I’m still plugging away at the exercises in How to Design Programs on my own, but have managed to get stuck again. This time it’s question 11.4.7:

Develop the function
is-not-divisible-by<=i. It consumes a
natural number [>=1], i, and a natural
number m, with i < m. If m is not
divisible by any number between 1
(exclusive) and i (inclusive), the
function produces true; otherwise, its
output is false.

Use is-not-divisible-by<=i to define
prime?, which consumes a natural
number and determines whether or not
it is prime.

The first part I didn’t have too hard a time with:

;; A natural number [>=1] is either 1. 1 or 
;; 2. (add1 n) where n is a natural number [>=1].
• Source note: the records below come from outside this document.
(** * The wallet-provisioning pipeline: a shallow embedding

    Two services are embedded: the verification service
    ([user_verification_service]) and the wallet service
    ([wallet_service]).  Coroutines are modelled as functions that pass
    the mutable state of the process explicitly; an [await] is a call.
    Exceptions are values of [Exn]; a call that may raise returns a
    [Res].  Readings of the process clock ([time.time()],
    [datetime.now()]) are arguments of the operation that reads them:
    a binary64 number is the rational it stands for, and an operation
    on floats rounds its exact result to the nearest binary64 number
    ([Float64.fl]); results beyond the range of a float are outside
    the model.  Logging calls are left out.

    Strings are byte strings: [len] is [String.length] and [str.lower]
    acts on the ASCII letters, which is what Python does on ASCII
    input; they hold no NUL character, which a text column refuses. *)

From Stdlib Require Import ZArith QArith Qround Qpower Lqa List String Ascii Bool Lia Sorted.
From stdpp Require Import base gmap strings list pretty.
Close Scope Q_scope.
Local Open Scope Z_scope.

(** ** Python prelude *)

Module Py.

(** The exception classes the two services raise or meet.  The
    [WalletServiceException] family is [wallet_service/core/exceptions.py];
    the others are raised by the standard library, pydantic and
    SQLAlchemy. *)
Inductive Exn : Type :=
| ValueError (msg : string)
| TypeError (msg : string)
| AttributeError (msg : string)
| BinasciiError (msg : string)
| ValidationError (msg : string)
| IntegrityError (msg : string)
| DBAPIError (msg : string)
| PendingRollbackError
| MultipleResultsFound
| WalletAlreadyExistsException
| WalletNotFoundException
| InvalidNetworkException (msg : string)
| WalletGenerationException (msg : string)
| MnemonicSecurityException (msg : string).

(** [str(e)] for an exception value. *)
Definition Exn_str (e : Exn) : string :=
  match e with
  | ValueError m | TypeError m | AttributeError m | BinasciiError m
  | ValidationError m | IntegrityError m | DBAPIError m
  | InvalidNetworkException m
  | WalletGenerationException m | MnemonicSecurityException m => m
  | PendingRollbackError =>
      "This Session's transaction has been rolled back due to a previous exception during flush"
  | MultipleResultsFound => "Multiple rows were found when one or none was required"
  | WalletAlreadyExistsException | WalletNotFoundException => ""
  end.

(** [isinstance(e, WalletAlreadyExistsException)]: the class has no
    subclass in the repository. *)
Definition is_WalletAlreadyExists (e : Exn) : bool :=
  match e with WalletAlreadyExistsException => true | _ => false end.

Inductive Res (A : Type) : Type :=
| Ok (a : A)
| Raise (e : Exn).
Arguments Ok {A} a.
Arguments Raise {A} e.

Definition is_Ok {A} (r : Res A) : bool :=
  match r with Ok _ => true | Raise _ => false end.

(** Rational comparisons as booleans. *)
Definition Qltb (a b : Q) : bool := negb (Qle_bool b a).
Definition Qnonzero (a : Q) : bool := negb (Qeq_bool a 0).

(** [str.lower] on ASCII. *)
Definition lower_ascii (c : ascii) : ascii :=
  let n := nat_of_ascii c in
  if (65 <=? n)%nat && (n <=? 90)%nat then ascii_of_nat (n + 32) else c.

Fixpoint lower (s : string) : string :=
  match s with
  | EmptyString => EmptyString
  | String c r => String (lower_ascii c) (lower r)
  end.

(** [all(c in chars for c in s)]. *)
Fixpoint mem_ascii (c : ascii) (chars : string) : bool :=
  match chars with
  | EmptyString => false
  | String d r => if Ascii.eqb c d then true else mem_ascii c r
  end.

Fixpoint all_in (chars : string) (s : string) : bool :=
  match s with
  | EmptyString => true
  | String c r => mem_ascii c chars && all_in chars r
  end.

(** [s[n:]]. *)
Fixpoint drop_str (n : nat) (s : string) : string :=
  match n, s with
  | O, _ => s
  | S n', String _ r => drop_str n' r
  | S _, EmptyString => EmptyString
  end.

(** [l[-n:]] for a positive [n]: the last [n] elements, the whole list
    when it is shorter. *)
Definition last_n {A} (n : Z) (l : list A) : list A :=
  drop (length l - Z.to_nat n)%nat l.

(** [len(l)]. *)
Definition len {A} (l : list A) : Z := Z.of_nat (length l).

End Py.
Import Py.

(** ** Floats

    [time.time()] returns a float and [time.time() + ttl] is a float
    addition.  The finite binary64 numbers are the rationals
    [m * 2 ^ e] with [|m| < 2 ^ 53] and [e >= -1074]; an operation
    returns the one nearest to its exact result, the one with the even
    [m] when two are equally near. *)

Module Float64.

(** [floor (log2 q)] for a positive [q]. *)
Definition ilog2 (q : Q) : Z :=
  let k := Z.log2 (Qnum q) - Z.log2 (Zpos (Qden q)) in
  if Qle_bool (2 ^ k)%Q q then k else k - 1.

(** The exponent of the spacing of the binary64 numbers around a
    positive [q]: 53 significant bits, and no spacing finer than
    [2 ^ -1074]. *)
Definition ulp_exponent (q : Q) : Z := Z.max (ilog2 q - 52) (-1074).

(** The nearest integer, the even one of two that are equally near. *)
Definition round_half_even (q : Q) : Z :=
  let f := Qfloor q in
  match (q - inject_Z f ?= 1 # 2)%Q with
  | Lt => f
  | Gt => f + 1
  | Eq => if Z.even f then f else f + 1
  end.

Definition round_positive (q : Q) : Q :=
  let e := ulp_exponent q in
  (inject_Z (round_half_even (q / 2 ^ e)) * 2 ^ e)%Q.

(** The binary64 number nearest to [q]. *)
Definition fl (q : Q) : Q :=
  match Qnum q with
  | Z0 => 0%Q
  | Zpos _ => round_positive q
  | Zneg _ => (- round_positive (- q))%Q
  end.

(** [float(z)] for an [int], and the sum of a float and an [int]. *)
Definition of_int (z : Z) : Q := fl (inject_Z z).

Definition add_int (x : Q) (z : Z) : Q := fl (x + of_int z).

End Float64.

(** ** wallet_service/domain/models/wallet.py *)

Module WalletModel.

Inductive NetworkType : Type := ETHEREUM | TRON | BITCOIN.

Definition NetworkType_value (n : NetworkType) : string :=
  match n with
  | ETHEREUM => "ethereum"
  | TRON => "tron"
  | BITCOIN => "bitcoin"
  end.

(** [NetworkType(s)]: lookup by value. *)
Definition NetworkType_of (s : string) : Res NetworkType :=
  if String.eqb s "ethereum" then Ok ETHEREUM
  else if String.eqb s "tron" then Ok TRON
  else if String.eqb s "bitcoin" then Ok BITCOIN
  else Raise (ValueError ("'" +:+ s +:+ "' is not a valid NetworkType")).

(** How an f-string renders a member of a [str]-mixin enum (the
    qualified name from Python 3.11 on; only exception texts use it). *)
Definition NetworkType_format (n : NetworkType) : string :=
  match n with
  | ETHEREUM => "NetworkType.ETHEREUM"
  | TRON => "NetworkType.TRON"
  | BITCOIN => "NetworkType.BITCOIN"
  end.

(** The dataclass.  [id] is the UUID the repository assigns, modelled
    as a counter value; [_address_checksum] (a SHA-256 digest nothing
    reads) and [_derivation_path] (never set) are left out. *)
Record Wallet : Type := {
  user_id : string;
  network : NetworkType;
  wallet_address : string;
  derivation_index : Z;
  id : option nat;
  created_at : Q;
  last_accessed_at : option Q
}.

Definition _validate_ethereum_address (addr : string) : bool :=
  String.prefix "0x" addr && (String.length addr =? 42)%nat.

Definition _validate_tron_address (addr : string) : bool :=
  String.prefix "T" addr && (String.length addr =? 34)%nat.

Definition _validate_bitcoin_address (addr : string) : bool :=
  (26 <=? String.length addr)%nat && (String.length addr <=? 35)%nat.

(** [validators.get(self.network)] finds a validator for each of the
    three members. *)
Definition _validate_address (n : NetworkType) (addr : string) : bool :=
  match n with
  | ETHEREUM => _validate_ethereum_address addr
  | TRON => _validate_tron_address addr
  | BITCOIN => _validate_bitcoin_address addr
  end.

(** [Wallet(user_id=..., network=..., wallet_address=...,
    derivation_index=...)] with [__post_init__]; [now] is the reading of
    [datetime.now] for [created_at]. *)
Definition Wallet_new (u : string) (n : NetworkType) (addr : string)
    (idx : Z) (now : Q) : Res Wallet :=
  if _validate_address n addr then
    Ok {| user_id := u; network := n; wallet_address := addr;
          derivation_index := idx; id := None; created_at := now;
          last_accessed_at := None |}
  else
    Raise (ValueError ("Invalid " +:+ NetworkType_format n +:+ " address format")).

(** What the constructor checks, as a proposition. *)
Definition constructor_rule (n : NetworkType) (addr : string) : Prop :=
  match n with
  | ETHEREUM => String.prefix "0x" addr = true /\ String.length addr = 42%nat
  | TRON => String.prefix "T" addr = true /\ String.length addr = 34%nat
  | BITCOIN => (26 <= String.length addr <= 35)%nat
  end.

(** The format rule as the data model of the specification words it:
    the checksum predicates of Keccak (EIP-55) and Base58Check are
    parameters. *)
Definition hex_chars : string := "0123456789abcdefABCDEF".
Definition base58_chars : string :=
  "123456789ABCDEFGHJKLMNPQRSTUVWXYZabcdefghijkmnopqrstuvwxyz".

Definition spec_address_rule (keccak_ok base58check_ok : string -> Prop)
    (n : NetworkType) (addr : string) : Prop :=
  match n with
  | ETHEREUM =>
      String.prefix "0x" addr = true /\ String.length addr = 42%nat /\
      all_in hex_chars (drop_str 2 addr) = true /\ keccak_ok addr
  | TRON =>
      String.prefix "T" addr = true /\ String.length addr = 34%nat /\
      all_in base58_chars addr = true /\ base58check_ok addr
  | BITCOIN =>
      (26 <= String.length addr <= 35)%nat /\ all_in base58_chars addr = true
  end.

End WalletModel.
Import WalletModel.

(** ** A state-and-exception monad for the coroutines *)

Module Co.
(** * AutoFormFiller: the retrieval-and-answer pipeline of [backend_python/server.py]

    A shallow embedding of the Python server: chunking, the rebuild of the
    vector index, the query pipeline, the LLM-or-extraction answer synthesis
    and the accepted-answer log, followed by the properties of these
    functions.

    Conventions.
    - A Python [str] is a list of characters; a character is a code point
      below 256 (the Latin-1 range), which is what [ascii] holds.
    - Python integers are [Z]; list positions are [nat].
    - A numpy float is a rational number [Q]: the pipeline only multiplies,
      adds and compares scores.  The L2 normalisation and the sort of numpy
      are capabilities of the environment ([Env]).
    - External capabilities (the sentence encoder, Ollama, the clock) are
      fields of [Env]; a call that can raise returns a [result].
    - A text file is the list of its characters: a write in text mode
      stores the text as given (the line separator of the platform is the
      newline), a read in text mode translates the line ends
      ([read_text]). *)

From Stdlib Require Import Ascii String.
From Stdlib Require Import ZArith QArith Lia Bool Arith List.
From Stdlib Require Import Permutation Sorted.
Import ListNotations.

Definition str := list ascii.
Coercion list_ascii_of_string : string >-> list.

(** A list of string literals. *)
Definition strs (l : list string) : list str := map list_ascii_of_string l.

Close Scope Q_scope.
Open Scope string_scope.
Open Scope list_scope.
Open Scope nat_scope.

(* ====================================================================== *)
(** * Python text primitives *)
(* ====================================================================== *)

Module Py.

(** [len(s)]. *)
Definition len {A} (s : list A) : Z := Z.of_nat (length s).

(** Characters used by the source's literals. *)
Definition nl : ascii := "010"%char.
Definition cr : ascii := "013"%char.
Definition dq : ascii := "034"%char.

(** [str.isspace] on one code point below 256: TAB..CR, FS..US, SPACE,
    NEL and NBSP. *)
Definition isspace (c : ascii) : bool :=
  let n := nat_of_ascii c in
  ((9 <=? n) && (n <=? 13)) || ((28 <=? n) && (n <=? 32))
  || (n =? 133) || (n =? 160).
;; is-not-divisible-by<=i : N[>=1] N -> boolean
(define (is-not-divisible-by<=i i m)
  (cond
    [(= i 1) true]
    [else (cond
            [(= (remainder m i) 0) false]
            [else (is-not-divisible-by<=i (sub1 i) m)])]))
(is-not-divisible-by<=i 3 6) ; expected: false.
(is-not-divisible-by<=i 6 7) ; expected: true.

But I just can’t see how I can use one variable to do this while using natural recursion. I thought about using a list, but that presents the same problems.

The only solution I can see is giving another variable–let’s say x– the same value as n, and then just doing it the way is-not-divisible-by<=i does it. But I think the authors intend for me to do it some other, simpler way. (And I don’t even know how to do what I described anyway, haha.)

This problem has really been busting my butt, so any help or hints, if you could, would be great!